Chris Howlett, cellist and Founder of Sanguine Estate Festival and the Bendigo Chamber Music Festival in Australia catches up with us to talk about his career and life as a musician combining different creative strands. 


Chris Howlett, cellistWhat does your career currently look like, and how did it all start for you?

I'm a professional cellist, first and foremost. I went to the Australian National Academy of Music here in Australia, and then studied in Vienna and in London. This is always core to what I am and who I am: I'm always the most happy when sitting up on the stage with chamber music friends and colleagues, about to embark on an incredible piece of music. But my life is full of different elements.
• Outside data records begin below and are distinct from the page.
(* ===== verification/Heal.v ===== *)
(** The set-XOR search over a conversation's transactions ([engine/heal.rs]; its range
    arithmetic is in [HealRange.v]) and the live acknowledgements it observes. *)

From stdpp Require Import base tactics list numbers option strings countable gmap.
From Stdlib Require Import Strings.Byte.
From S2P Require Import Prelude Text Ids Order Channel Defaults Payload Json Ports Codec.
From S2P Require Import Chain RowLog Party HealRange Bins State StateLaws Helpers Engine.
From S2P Require Import Ratchet Vault.

(** * Assignments to the search *)

Definition heal_with_probes (probes : list HealProbe) (h : Heal) : Heal :=
  mkHeal probes (hl_sent_at h) (hl_on_ephemeral h) (hl_fell_back h) (hl_ready h)
    (hl_sealed_from h) (hl_sealed_to h) (hl_needs_reseal h).
Definition heal_with_sent (sent : option UnixSeconds) (h : Heal) : Heal :=
  mkHeal (hl_probes h) sent (hl_on_ephemeral h) (hl_fell_back h) (hl_ready h)
    (hl_sealed_from h) (hl_sealed_to h) (hl_needs_reseal h).
Definition heal_with_eph (on_ephemeral : bool) (h : Heal) : Heal :=
  mkHeal (hl_probes h) (hl_sent_at h) on_ephemeral (hl_fell_back h) (hl_ready h)
    (hl_sealed_from h) (hl_sealed_to h) (hl_needs_reseal h).
Definition heal_with_fell (fell_back : bool) (h : Heal) : Heal :=
  mkHeal (hl_probes h) (hl_sent_at h) (hl_on_ephemeral h) fell_back (hl_ready h)
    (hl_sealed_from h) (hl_sealed_to h) (hl_needs_reseal h).
Definition heal_with_ready (ready : list bytes) (h : Heal) : Heal :=
  mkHeal (hl_probes h) (hl_sent_at h) (hl_on_ephemeral h) (hl_fell_back h) ready
    (hl_sealed_from h) (hl_sealed_to h) (hl_needs_reseal h).
Definition heal_with_sealed (from to : option SendChain) (h : Heal) : Heal :=
  mkHeal (hl_probes h) (hl_sent_at h) (hl_on_ephemeral h) (hl_fell_back h) (hl_ready h)
    from to (hl_needs_reseal h).

(** [chains.heal.f(..)] through [chains_mut]. *)
Definition heal_mut (cid : ConversationId) (f : Heal → Heal) : EngineState → EngineState :=
  chains_mut cid (λ c, with_heal (f (pc_heal c)) c).

(** * What the search reads *)

(** [now >= at.saturating_add(secs)]. *)
Definition elapsed (now at_ : UnixSeconds) (secs : N) : bool :=
  (cval (sat_add at_ secs) <=? cval now)%N.

Definition fallback_due (st : EngineState) (cid : ConversationId) (now : UnixSeconds) : bool :=
  match chains st cid with
  | Some c =>
      hl_on_ephemeral (pc_heal c) && negb (hl_fell_back (pc_heal c))
      && from_option (λ sent, elapsed now sent FALLBACK_SECS) false (hl_sent_at (pc_heal c))
  | None => false
  end.

Definition same_chain (a b : SendChain) : bool :=
  branded_eq (sc_root a) (sc_root b) && branded_eq (sc_c a) (sc_c b)
  && (cval (sc_epoch a) =? cval (sc_epoch b))%N
  && (cval (sc_packet_seq a) =? cval (sc_packet_seq b))%N.

Definition sealed_matches (c : PacketChains) : bool :=
  match hl_sealed_from (pc_heal c) with
  | None => false
  | Some from =>
    match pc_send c !! Actor_Handshake with
    | Some chain => same_chain chain from
    | None => true
    end
  end.

Definition heal_cids (st : EngineState) : list ConversationId :=
  omap (λ '(cid, c), if hl_on_ephemeral (pc_heal c) then Some cid else None) (each_chains st).

(** [channels]. *)
Definition heal_channels (st : EngineState) (cid : ConversationId) :
    list DurableChannel * list EphemeralChannel :=
  (default [] (tk_persistents <$> ticket st cid), default [] (n_ephemerals <$> notice_for st cid)).

Definition conv_ids (st : EngineState) (cid : ConversationId) : list Tag :=
  sort_by branded_cmp
    (map fst (filter (λ p, branded_eq (db_conversation_id p.2) cid = true) (body_pairs st))).

Definition live_now (st : EngineState) (cid : ConversationId) (now : UnixSeconds) : bool :=
  match chains st cid ≫= pc_live_until with
  | Some until => (cval now <? cval until)%N
  | None => false
  end.

Section Heal.
Context `{Suite, Rng}.

(** * Posting probes *)

(** The probe's packet, with the XOR of our ids in a [Half]'s range. *)
Definition probe_packet (ids : list Tag) (probe : HealProbe) (packet_seq : u64) : PacketPlain :=
  match probe_plain probe packet_seq (Actor_as_bytes Actor_Handshake) with
  | HealHalfXor p =>
      HealHalfXor (mkHealHalfXor (hx_actor_id p) (hx_packet_seq p) (hx_lo p) (hx_hi p)
                     (range_xor ids (hx_lo p) (hx_hi p)))
  | p => p
  end.

(** The loop of [post_heal]: the chain past the probes, and the durable copies. *)
Fixpoint post_probes (ids : list Tag) (tag : Tag) (durable : list DurableChannel)
    (eph : list EphemeralChannel) (origin : SendChain) (use_eph : bool)
    (probes : list HealProbe) (cursor : SendChain) (ready : list bytes) :
    M (SendChain * list bytes) :=
  match probes with
  | [] => mret (cursor, ready)
  | probe :: probes =>
      let plain := probe_packet ids probe (sc_packet_seq cursor) in
      if use_eph then
        sealed ← seal_packet_m (eph_mk origin) plain;
        _ ← push_eph_writes eph tag sealed;
        copy ← seal_packet_m (mk cursor) plain;
        post_probes ids tag durable eph origin use_eph probes (step cursor) (ready ++ [copy])
      else
        sealed ← seal_packet_m (mk cursor) plain;
        _ ← push_writes durable tag sealed;
        post_probes ids tag durable eph origin use_eph probes (step cursor) ready
  end.

(** What [post_heal] leaves in the row. *)
Definition heal_posted (now : UnixSeconds) (use_eph : bool) (ready : list bytes)
    (origin cursor : SendChain) (c : PacketChains) : PacketChains :=
  let h := heal_with_reseal false (heal_with_eph use_eph (heal_with_sent (Some now) (pc_heal c))) in
  if use_eph then
    with_heal (heal_with_sealed (Some origin) (Some cursor) (heal_with_ready ready h)) c
  else
    with_send (<[Actor_Handshake := cursor]> (pc_send c))
      (with_heal (heal_with_fell true (heal_unseal h)) c).

Definition post_heal (cid : ConversationId) : M unit :=
  st ← get_state;
  now ← lift (ok_or NotTicked (es_ticked st));
  match tk_secret <$> ticket st cid with
  | None => mret tt
  | Some secret =>
      let '(durable, eph) := heal_channels st cid in
      let probes := default [] ((λ c, hl_probes (pc_heal c)) <$> chains st cid) in
      if bool_decide (probes = []) || (bool_decide (durable = []) && bool_decide (eph = []))
      then mret tt
      else
        let sort := handshake_sort st cid in
        let tag := invite_tag (as_bytes secret) (time_bin now) in
        origin ← match chains st cid ≫= λ c, pc_send c !! Actor_Handshake with
                 | Some chain => mret chain
                 | None => lift (join secret sort [])
                 end;
        let flag f := from_option (λ c, f (pc_heal c)) false (chains st cid) in
        let use_eph := live_now st cid now && negb (bool_decide (eph = []))
                       && negb (flag hl_fell_back) && negb (flag hl_needs_reseal) in
        '(cursor, ready) ← post_probes (conv_ids st cid) tag durable eph origin use_eph probes
                             origin [];
        expect_chains_mut cid (heal_posted now use_eph ready origin cursor)
  end.

Definition replace_probes (cid : ConversationId) (probes : list HealProbe) : M unit :=
  _ ← modify (heal_mut cid (λ h, heal_with_fell false (heal_with_probes probes h)));
  post_heal cid.

(** * Answering *)

Definition have_local (cid : ConversationId) (lo hi : Tag) : M unit :=
  st ← get_state;
  let ids := take ID_CAP (filter (λ id, in_range id lo hi = true) (conv_ids st cid)) in
  replace_probes cid [Have lo hi ids].

Definition on_half (cid : ConversationId) (p : PacketHealHalfXor) : M unit :=
  st ← get_state;
  let lo := hx_lo p in let hi := hx_hi p in
  let ours := range_xor (conv_ids st cid) lo hi in
  if branded_eq ours (hx_xor p) then mret tt
  else if single_id lo hi then
    replace_probes cid [if branded_eq ours lo then Have lo hi [lo] else Want lo hi [lo]]
  else
    match midpoint lo hi with
    | None => have_local cid lo hi
    | Some mid => replace_probes cid [Half lo mid; Half mid hi]
    end.

(** Whether the conversation stores the transaction. *)
Definition stored_in (st : EngineState) (cid : ConversationId) (id : Tag) : bool :=
  from_option (λ b, branded_eq (db_conversation_id b) cid) false (body st id).

Definition retransmit (cid : ConversationId) (ids : list Tag) : M unit :=
  st ← get_state;
  now ← expect (es_ticked st);
  t ← expect (ticket st cid);
  let '(durable, _) := heal_channels st cid in
  if bool_decide (durable = []) then mret tt
  else
    let tag := invite_tag (as_bytes (tk_secret t)) (time_bin now) in
    for_each (λ id, write_chain_packets cid (handshake_sort st cid) durable tag id
                      Actor_Handshake false) ids.

Definition on_want (cid : ConversationId) (p : PacketHealWant) : M unit :=
  if (ID_CAP <? length (hw_ids p))%nat then mret tt
  else
    _ ← modify (heal_mut cid (λ h,
          heal_with_eph false (heal_with_ready [] (heal_with_probes [] h))));
    st ← get_state;
    retransmit cid (filter (λ id, stored_in st cid id = true) (hw_ids p)).

Definition on_have (cid : ConversationId) (p : PacketHealHave) : M unit :=
  if (ID_CAP <? length (hh_ids p))%nat then mret tt
  else
    st ← get_state;
    match take ID_CAP (filter (λ id, stored_in st cid id = false) (hh_ids p)) with
    | [] => modify (heal_mut cid (λ _, Heal_default))
    | missing => replace_probes cid [Want (hh_lo p) (hh_hi p) missing]
    end.

Definition on_heal_packet (cid : ConversationId) (packet : PacketPlain) : M unit :=
  st ← get_state;
  now ← lift (ok_or NotTicked (es_ticked st));
  _ ← modify (heal_mut cid (λ h, if hl_on_ephemeral h then heal_with_sent (Some now) h else h));
  match packet with
  | HealHalfXor p => on_half cid p
  | HealWant p => on_want cid p
  | HealHave p => on_have cid p
  | _ => mret tt
  end.

(** A peer's fingerprint: the search is over when it is ours, and starts when it is not. *)
Definition note_set_xor (cid : ConversationId) (remote : Tag) : M unit :=
  st ← get_state;
  if branded_eq (set_xor_for (body_pairs st) cid) remote then
    modify (heal_mut cid (λ _, Heal_default))
  else
    let idle := from_option (λ c, bool_decide (hl_probes (pc_heal c) = [])) true (chains st cid) in
    if idle then
      _ ← modify (heal_mut cid (λ h, heal_with_fell false (heal_with_probes
            (hl_probes h ++ [Half (from_bytes (fill 32 x00)) (from_bytes (fill 32 xff))]) h)));
      post_heal cid
    else mret tt.

(** * The fallback *)

Definition reseal_heal (cid : ConversationId) : M unit :=
  st ← get_state;
  match es_ticked st with
  | None => mret tt
  | Some now =>
      let due := from_option (λ c, hl_needs_reseal (pc_heal c)
                   || (fallback_due st cid now && bool_decide (hl_ready (pc_heal c) = [])))
                   false (chains st cid) in
      if due then post_heal cid else mret tt
  end.

Definition reseal_due : M unit :=
  st0 ← get_state;
  let now := es_ticked st0 in
  for_each (λ cid,
      st ← get_state;
      let needs := from_option (λ c, hl_needs_reseal (pc_heal c)
                     || from_option (λ now, fallback_due st cid now
                                      && bool_decide (hl_ready (pc_heal c) = [])) false now)
                     false (chains st cid) in
      if needs then reseal_heal cid else mret tt)
    (heal_cids st0).

(** The row after the durable copies went out. *)
Definition heal_committed (sealed_to : SendChain) (c : PacketChains) : PacketChains :=
  with_send (<[Actor_Handshake := sealed_to]> (pc_send c))
    (with_heal (heal_with_reseal false (heal_with_fell true (heal_with_eph false
       (heal_unseal (pc_heal c))))) c).

Definition commit_ready (cid : ConversationId) : M unit :=
  st ← get_state;
  c ← expect (chains st cid);
  let '(durable, _) := heal_channels st cid in
  t ← expect (ticket st cid);
  now ← expect (es_ticked st);
  let tag := invite_tag (as_bytes (tk_secret t)) (time_bin now) in
  _ ← for_each (push_writes durable tag) (hl_ready (pc_heal c));
  st ← get_state;
  _ ← expect (chains_at st cid);
  to ← expect (hl_sealed_to (pc_heal c));
  modify (chains_mut cid (heal_committed to)).

Definition flush_heal_row (now : UnixSeconds) (cid : ConversationId) : M unit :=
  st ← get_state;
  if negb (fallback_due st cid now) then mret tt
  else
    c ← expect (chains st cid);
    if bool_decide (hl_ready (pc_heal c) = []) || negb (sealed_matches c) then
      modify (heal_mut cid (heal_with_reseal true))
    else commit_ready cid.

Definition flush_heal : M unit :=
  st ← get_state;
  match es_ticked st with
  | None => mret tt
  | Some now => for_each (flush_heal_row now) (heal_cids st)
  end.

(** * Live acknowledgements *)

Definition note_live (cid : ConversationId) (now : UnixSeconds) : EngineState → EngineState :=
  chains_mut cid (with_live_until (Some (sat_add now LIVE_SECS))).

(** [saturating_add(1)] on a [u8]. *)
Definition u8_succ (n : u8) : u8 :=
  default n (check _ (N.min (cval n + 1) (2 ^ 8 - 1))).

Definition pending_acked (set_xor : Tag) (p : LivePending) : LivePending :=
  if branded_eq (lp_set_xor p) set_xor then
    mkLivePending (lp_set_xor p) (lp_sent_at p) (lp_bodies p) (lp_sealed_to p) (lp_actor p)
      (u8_succ (lp_acks p)) (lp_needed p)
  else p.

Definition live_settled (set_xor : Tag) (now : UnixSeconds) (c : PacketChains) : PacketChains :=
  let kept := filter (λ p, (cval (lp_acks p) <? cval (lp_needed p))%N = true)
                (map (pending_acked set_xor) (pc_live_pending c)) in
  let c' := with_live_pending kept c in
  if (length kept <? length (pc_live_pending c))%nat
  then with_live_until (Some (sat_add now LIVE_SECS)) c' else c'.

Definition settle_live (cid : ConversationId) (set_xor : Tag) (now : UnixSeconds) : M unit :=
  expect_chains_mut cid (live_settled set_xor now).

Definition is_heal_packet (packet : PacketPlain) : bool :=
  match packet with HealHalfXor _ | HealWant _ | HealHave _ => true | _ => false end.

Definition observe_ephemeral (cid : ConversationId) (now : UnixSeconds) (packet : PacketPlain) :
    M unit :=
  st ← get_state;
  let already := bool_decide (is_Some (chains st cid ≫= pc_live_until)) in
  _ ← (match packet with
       | XorAck ack =>
           _ ← settle_live cid (xa_set_xor ack) now;
           st ← get_state;
           _ ← (if branded_eq (set_xor_for (body_pairs st) cid) (xa_set_xor ack)
                then modify (note_live cid now) else mret tt);
           note_set_xor cid (xa_set_xor ack)
       | _ => if already then modify (note_live cid now) else mret tt
       end);
  if is_heal_packet packet then on_heal_packet cid packet else mret tt.

End Heal.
Alongside my colleagues, I’ve started two festivals here in Australia: the Sanguine Estate Festival, a small chamber music festival with an audience of about 140 held at a winery, and the Bendigo Chamber Music Festival, a larger scale and more traditional with fifteen concerts over five days and a strong community element. Over the pandemic, I also started the Australian Digital Concert Hall: an online platform through which we can broadcast concerts. To date we have completed 1100 broadcasts and raised 4.5 million Australian dollars, and although Covid lockdowns are now a thing of the past, the platform continues to enable people in more isolated rural areas in Australia to experience live music. I recently sold this company to a larger production company.

I'm also a loving dad of two children and have a beautiful wife, Ellie. So life's busy!


How did you come to set up a festival?

Sanguine Estate was a wine sponsor of my trio (the Melbourne Piano Trio), who I just cold-called and said, 'I love your wine, would you sponsor my trio?'. And it was an evolution from that: Howard Penny (another of the Festival Directors) had just moved back to Australia from Vienna to be head of Strings at the Australian National Academy of Music. We were driving back from a winery one day and I mentioned that I'd really like to start a chamber music festival. His response: ‘Oh, I was thinking about that, too!’. We put a business case to the Sanguine Estate, and the rest is history. Proof that the ‘if you don’t ask you don’t get’ motto can be very true. Bendigo has been a follow on from the success of Sanguine, and all because of one cold-call when I was at the University of Melbourne as an undergrad. When we started the Australian Digital Concert Hall, the sponsorship we received from Kawai (piano makers) was for four weeks, originally. We didn’t know whether we would sell one ticket or ten tickets, but four years later we still have that piano!

"...Proof that the ‘if you don’t ask you don’t get’ motto can be very true."

Why chamber music?

As much as I enjoy playing a Haydn Cello Concerto, I much prefer the collegial nature and repertoire of chamber music to sitting in front of an orchestra. Our trio is like a good friendship: one or other of us can be away but when they return it feels like we’ve been rehearsing every day.


Where did you learn the skills you needed to set up a festival?

I learnt it all through running my own chamber group. It's not that much different - you have to come up with a programme, book a venue, sell tickets, do a trio concert (making sure that you thank all the donors for supporting the concert etc.) - it's all the same as a festival, just on a different scale. Education has always been a passion and so I learned how to call up local regional schools and say, ‘we're doing a recital nearby on Thursday night, would you be interested in us coming to your school on Friday morning?’, for example. As a student, those school incursions were not only super important from an educational point of view, but from a touring perspective it was how we paid for the hotel the night before!

"Don’t be afraid to pick up the phone and just ask!...perseverance is key."

When you used to ring these places, what was your success rate like?

It was fifty-fifty…I think many schools are on a pretty small budget, so even $100 or $200 is a commitment. You have to hope that there's a school that has one teacher that absolutely loves music or appreciates the arts, and then that's your hook to be able to come in. Some people are just going to say ‘no’, and that's fine, too. It’s not because they don't respect you, it's just because for so many different reasons they can't make it happen.


Life sounds really busy - how do you manage all your commitments?

I try to get my cello practice done and then clear the things that need an answer that day first thing in the morning. I don't do the rehearsal schedule first and leave the emails to last, because the rehearsal schedule isn’t an active thing. Instead that can be done while I wait for other people to return my emails. That’s my main daily strategy, but otherwise for the festivals I have a plan that spans many months, where I have to tick things off: build the website, make the programme, design the programme etc etc. 


What advice would you give to someone hoping to go into a career like yours in the future?

Don’t be afraid to pick up the phone and just ask! It’s easy to send an email and just step back, but a call can be so much more efficient but you must be prepared for people to say no to you - perseverance is key.